[Stored data entries]

(** ** The operations as steps *)

(** One call on one list that succeeds or fails without undefined behaviour; the
    arguments are any pointers, NULL included. *)
Inductive elist_step : list_t V → list_t V → Prop :=
| step_add h (k : option string) d h' r : elist_add (Some h) k d = (Some h', r) → elist_step h h'
| step_append h (k : option string) d h' r : elist_append (Some h) k d = (Some h', r) → elist_step h h'
| step_push h d h' r : elist_push (Some h) d = Some (Some h', r) → elist_step h h'
| step_pop h h' d : elist_pop (Some h) = (Some h', d) → elist_step h h'
| step_del h (k : option string) h' r : elist_del (Some h) k = (Some h', r) → elist_step h h'
| step_set h (k : option string) d h' r : elist_set (Some h) k d = (Some h', r) → elist_step h h'
| step_apply {P} h (p p' : P) func h' r :
    elist_apply (Some h) p func = Some (Some h', p', r) → elist_step h h'
| step_linearity h v h' : elist_linearity_set (Some h) v = Some h' → elist_step h h'.

Lemma elist_step_wf h h' : elist_step h h' → elist_wf h → elist_wf h'.
Proof.
  intros Hs Hwf.
  destruct Hs as [h k d h' r Hs | h k d h' r Hs | h d h' r Hs | h h' d Hs | h k h' r Hs
    | h k d h' r Hs | P h p p' func h' r Hs | h v h' Hs].
  - by eapply elist_add_wf.
  - unfold elist_append in Hs. destruct k as [k |], d as [d |]; simplify_eq; try done.
    unfold elist_wf in *. destruct (head h) as [| e c] eqn:Hh; simplify_eq/=.
    + rewrite Hh. simpl. lia.
    + rewrite length_app. simpl. lia.
  - unfold elist_push in Hs. destruct d as [d |]; simplify_eq; [| done].
    destruct (lname h) as [nm |]; simplify_eq/=. by eapply (elist_add_wf h (Some _) (Some d)).
  - unfold elist_pop in Hs. unfold elist_wf in *. destruct (head h) as [| e c] eqn:Hh;
      simplify_eq/=; [by rewrite Hh |]. lia.
  - destruct k as [k |]; [| by simplify_eq/=].
    destruct (elist_del_wf h k Hwf) as (h1 & Hh1 & ?). rewrite Hs in Hh1. by simplify_eq/=.
  - unfold elist_set in Hs. destruct k as [k |]; [| by simplify_eq].
    destruct (set_ent_data k d (head h)) eqn:Hd; simplify_eq; [| done].
    unfold elist_wf in *. simpl. by rewrite (set_ent_data_length _ _ _ _ Hd).
  - unfold elist_apply in Hs. destruct func as [func |]; [| by simplify_eq].
    unfold elist_wf in *. rewrite Hwf, Nat2Z.id in Hs.
    destruct (apply_ents_total func (head h) p 0) as (c' & q & r' & Ha & Hl).
    rewrite Ha in Hs. simplify_eq/=. by rewrite Hl, Hwf.
  - by simplify_eq/=.
Qed.

Lemma elist_merge_wf h src h' r :
  elist_wf h → elist_wf src → elist_merge (Some h) (Some src) = Some (Some h', r) → elist_wf h'.
Proof.
  intros Hwf Hsrc Hs. unfold elist_merge in Hs.
  destruct (merge_ents_wf (head src) (Z.to_nat (lelmnbr src)) h Hwf) as (h1 & Hm & ?).
  { unfold elist_wf in Hsrc. lia. }
  rewrite Hm in Hs. by simplify_eq/=.
Qed.

Lemma elist_unmerge_wf h src h' r :
  elist_wf h → elist_unmerge (Some h) (Some src) = (Some h', r) → elist_wf h'.
Proof.
  intros Hwf Hs. unfold elist_unmerge in Hs.
  destruct (unmerge_ents_wf (head src) h Hwf) as (h1 & Hm & ?).
  rewrite Hm in Hs. by simplify_eq/=.
Qed.

Lemma elist_replace_wf h (k : option string) nl h' nl' r :
  elist_wf h → elist_wf nl → elist_replace (Some h) k (Some nl) = (Some h', Some nl', r) →
  elist_wf h' ∧ (nl' = nl → elist_wf nl').
Proof.
  intros Hwf Hnl Hs. split; [| by intros ->].
  unfold elist_replace in Hs. destruct k as [k |]; [| by simplify_eq].
  unfold elist_wf in *. destruct (head nl) as [| e c] eqn:Hh; [by simplify_eq |].
  destruct (split_ent k (head h)) as [[c1 c2] |] eqn:Hsp; simplify_eq; [| done].
  simpl. rewrite Hwf, Hnl, (split_ent_length _ _ _ _ Hsp), !length_app. simpl.
  rewrite length_app. lia.
Qed.

(** *** A system of lists

    The lists of a program by address, each the owner of its cells.  A list is made,
    changed by a call of its own, or by one that takes another list, a different one.
    A list spliced into another by [elist_replace] (which then returns 0 and finds it
    not empty) has given its cells away and leaves the system.  The count of a list
    fits in an [int] as long as the calls leave it below [INT_MAX]. *)
Definition elist_fits l : Prop := lelmnbr l < 2 ^ 31 - 1.

Definition spliced l (nl : list_t V) (k : option string) : bool :=
  match k, head nl with
  | Some k, _ :: _ => match split_ent k (head l) with Some _ => true | None => false end
  | _, _ => false
  end.

Inductive lists_step (S : gmap Z (list_t V)) : gmap Z (list_t V) → Prop :=
| lists_new p ty nm : S !! p = None → lists_step S (<[p := List [] 0 ty 0 nm]> S)
| lists_one p h h' : S !! p = Some h → elist_step h h' → elist_fits h' → lists_step S (<[p := h']> S)
| lists_merge p q h src h' r :
    p ≠ q → S !! p = Some h → S !! q = Some src →
    elist_merge (Some h) (Some src) = Some (Some h', r) → elist_fits h' →
    lists_step S (<[p := h']> S)
| lists_unmerge p q h src h' r :
    p ≠ q → S !! p = Some h → S !! q = Some src →
    elist_unmerge (Some h) (Some src) = (Some h', r) → elist_fits h' →
    lists_step S (<[p := h']> S)
| lists_replace p q h (k : option string) nl h' nl' r :
    p ≠ q → S !! p = Some h → S !! q = Some nl →
    elist_replace (Some h) k (Some nl) = (Some h', nl', r) → elist_fits h' →
    lists_step S (if spliced h nl k then delete q (<[p := h']> S) else <[p := h']> S).

Definition lists_wf (S : gmap Z (list_t V)) : Prop :=
  map_Forall (λ _ l, elist_wf l ∧ elist_fits l) S.

Lemma lists_step_wf S S' : lists_step S S' → lists_wf S → lists_wf S'.
Proof.
  intros Hs Hwf. destruct Hs as [p ty nm _ | p h h' Hp Hs Hf | p q h src h' r _ Hp Hq Hs Hf
    | p q h src h' r _ Hp Hq Hs Hf | p q h k nl h' nl' r _ Hp Hq Hs Hf].
  - apply map_Forall_insert_2; [by split | done].
  - apply map_Forall_insert_2; [| done]. split; [| done]. by eapply elist_step_wf, Hwf.
  - apply map_Forall_insert_2; [| done]. split; [| done].
    by eapply elist_merge_wf; [apply (Hwf p) | apply (Hwf q) |].
  - apply map_Forall_insert_2; [| done]. split; [| done]. by eapply elist_unmerge_wf; [apply (Hwf p) |].
  - assert (elist_wf h') as Hwf'.
    { destruct (elist_replace (Some h) k (Some nl)) as [[? [nl1 |]] ?] eqn:He; simplify_eq.
      - exact (proj1 (elist_replace_wf _ _ _ _ _ _ (proj1 (Hwf p _ Hp)) (proj1 (Hwf q _ Hq)) He)).
      - unfold elist_replace in He. repeat case_match; simplify_eq. }
    assert (lists_wf (<[p := h']> S)) as Hw by (by apply map_Forall_insert_2).
    case_match; [| done]. by apply map_Forall_delete.
Qed.

(** ** Properties *)


(** [elist_push] then [elist_pop] restores the list, but the pointer popped is
    not the one pushed: it is the one below it (NULL on an empty list). *)
Lemma elist_push_pop l name v :
  lname l = Some name →
  ∃ l1, elist_push (Some l) (Some v) = Some (Some l1, 0) ∧
    elist_get_headptr (Some l1) = Some v ∧ lelmnbr l1 = lelmnbr l + 1 ∧
    elist_pop (Some l1) = (Some l, elist_get_headptr (Some l)).
Proof.
  intros Hn. unfold elist_push. rewrite Hn. mstep. eexists. split_and!; [done.. |].
  destruct l as [c n t ln nm]. unfold set_lelmnbr, set_head. simpl.
  replace (n + 1 - 1) with n by lia. by destruct c.
Qed.
(* ===== verification/Btree.v ===== *)
(** * Binary trees (src/libaspect/libbtree.c)

    A [btree_t *] is [Leaf] when NULL.  [V] is the type of the pointers the nodes
    hold; handlers passed to the operations are functions of the model, those
    with effects take and return the state they act on. *)
From S2P Require Import Prelude.

Section defs.
Context {V : Type}.

Inductive btree : Type :=
| Leaf
| Node (id : Z) (elem : V) (left right : btree).

(** [ptr] is a zeroed node. *)
Fixpoint btree_insert (root : btree) (id : Z) (elem : V) : btree :=
  match root with
  | Leaf => Node id elem Leaf Leaf
  | Node id0 e l r =>
      if id <? id0 then Node id0 e (btree_insert l id elem) r
      else Node id0 e l (btree_insert r id elem)
  end.

(** [addr] is the address of an element, of which [(u_int) elem] keeps 32 bits. *)
Fixpoint btree_insert_sort (addr : V → Z) (root : btree) (apply : V → V → Z) (elem : V) : btree :=
  match root with
  | Leaf => btree_insert Leaf (u32 (addr elem)) elem
  | Node id0 e l r =>
      let ret := apply e elem in
      if negb (ret =? 0) then
        if 0 <? ret then Node id0 e l (btree_insert_sort addr r apply elem)
        else Node id0 e (btree_insert_sort addr l apply elem) r
      else root
  end.

Fixpoint btree_get_elem (root : btree) (id : Z) : option V :=
  match root with
  | Leaf => None
  | Node id0 e l r =>
      if id0 =? id then Some e
      else if id <? id0 then btree_get_elem l id
      else if id0 <? id then btree_get_elem r id
      else None
  end.

Fixpoint btree_find_elem {P} (root : btree) (match_ : V → P → Z) (ptr : P) : option V :=
  match root with
  | Leaf => None
  | Node _ e l r =>
      let ret := match_ e ptr in
      if ret =? 0 then Some e
      else if 0 <? ret then btree_find_elem r match_ ptr
      else btree_find_elem l match_ ptr
  end.

(** [apply(elem, ptr)] on a state that includes what [ptr] points to. *)
Fixpoint btree_browse_prefix {S} (root : btree) (apply : V → S → S) (s : S) : S :=
  match root with
  | Leaf => s
  | Node _ e l r => btree_browse_prefix r apply (btree_browse_prefix l apply (apply e s))
  end.

Fixpoint btree_browse_infix {S} (root : btree) (apply : V → S → S) (s : S) : S :=
  match root with
  | Leaf => s
  | Node _ e l r => btree_browse_infix r apply (apply e (btree_browse_infix l apply s))
  end.

Fixpoint btree_browse_suffix {S} (root : btree) (apply : V → S → S) (s : S) : S :=
  match root with
  | Leaf => s
  | Node _ e l r => apply e (btree_browse_suffix r apply (btree_browse_suffix l apply s))
  end.

Fixpoint btree_browse_prefix_debug {S} (root : btree) (apply : V → S → btree → S) (s : S) : S :=
  match root with
  | Leaf => s
  | Node _ e l r =>
      btree_browse_prefix_debug r apply (btree_browse_prefix_debug l apply (apply e s root))
  end.

(** The calls of [XFREE], in order. *)
Inductive freed := FreeElem (e : V) | FreeNode (t : btree).

Definition BTREE_FREE_ELEM : Z := 1.
Definition BTREE_FREE_TREE : Z := 0.

Fixpoint btree_free (root : btree) (mode : Z) : list freed :=
  match root with
  | Leaf => []
  | Node _ e l r =>
      (if negb (mode =? 0) then [FreeElem e] else []) ++
      btree_free l mode ++ btree_free r mode ++ [FreeNode root]
  end.

End defs.

Arguments btree : clear implicits.
Arguments freed : clear implicits.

▶ **Your goal**: From the data above, return every line from the line that has "Definition lists_wf (S" up to and including the line that has "[nl1 |]] ?] eqn:He; simplify_eq.", exactly.

▶ **Task answer**:
Definition lists_wf (S : gmap Z (list_t V)) : Prop :=
  map_Forall (λ _ l, elist_wf l ∧ elist_fits l) S.

Lemma lists_step_wf S S' : lists_step S S' → lists_wf S → lists_wf S'.
Proof.
  intros Hs Hwf. destruct Hs as [p ty nm _ | p h h' Hp Hs Hf | p q h src h' r _ Hp Hq Hs Hf
    | p q h src h' r _ Hp Hq Hs Hf | p q h k nl h' nl' r _ Hp Hq Hs Hf].
  - apply map_Forall_insert_2; [by split | done].
  - apply map_Forall_insert_2; [| done]. split; [| done]. by eapply elist_step_wf, Hwf.
  - apply map_Forall_insert_2; [| done]. split; [| done].
    by eapply elist_merge_wf; [apply (Hwf p) | apply (Hwf q) |].
  - apply map_Forall_insert_2; [| done]. split; [| done]. by eapply elist_unmerge_wf; [apply (Hwf p) |].
  - assert (elist_wf h') as Hwf'.
    { destruct (elist_replace (Some h) k (Some nl)) as [[? [nl1 |]] ?] eqn:He; simplify_eq.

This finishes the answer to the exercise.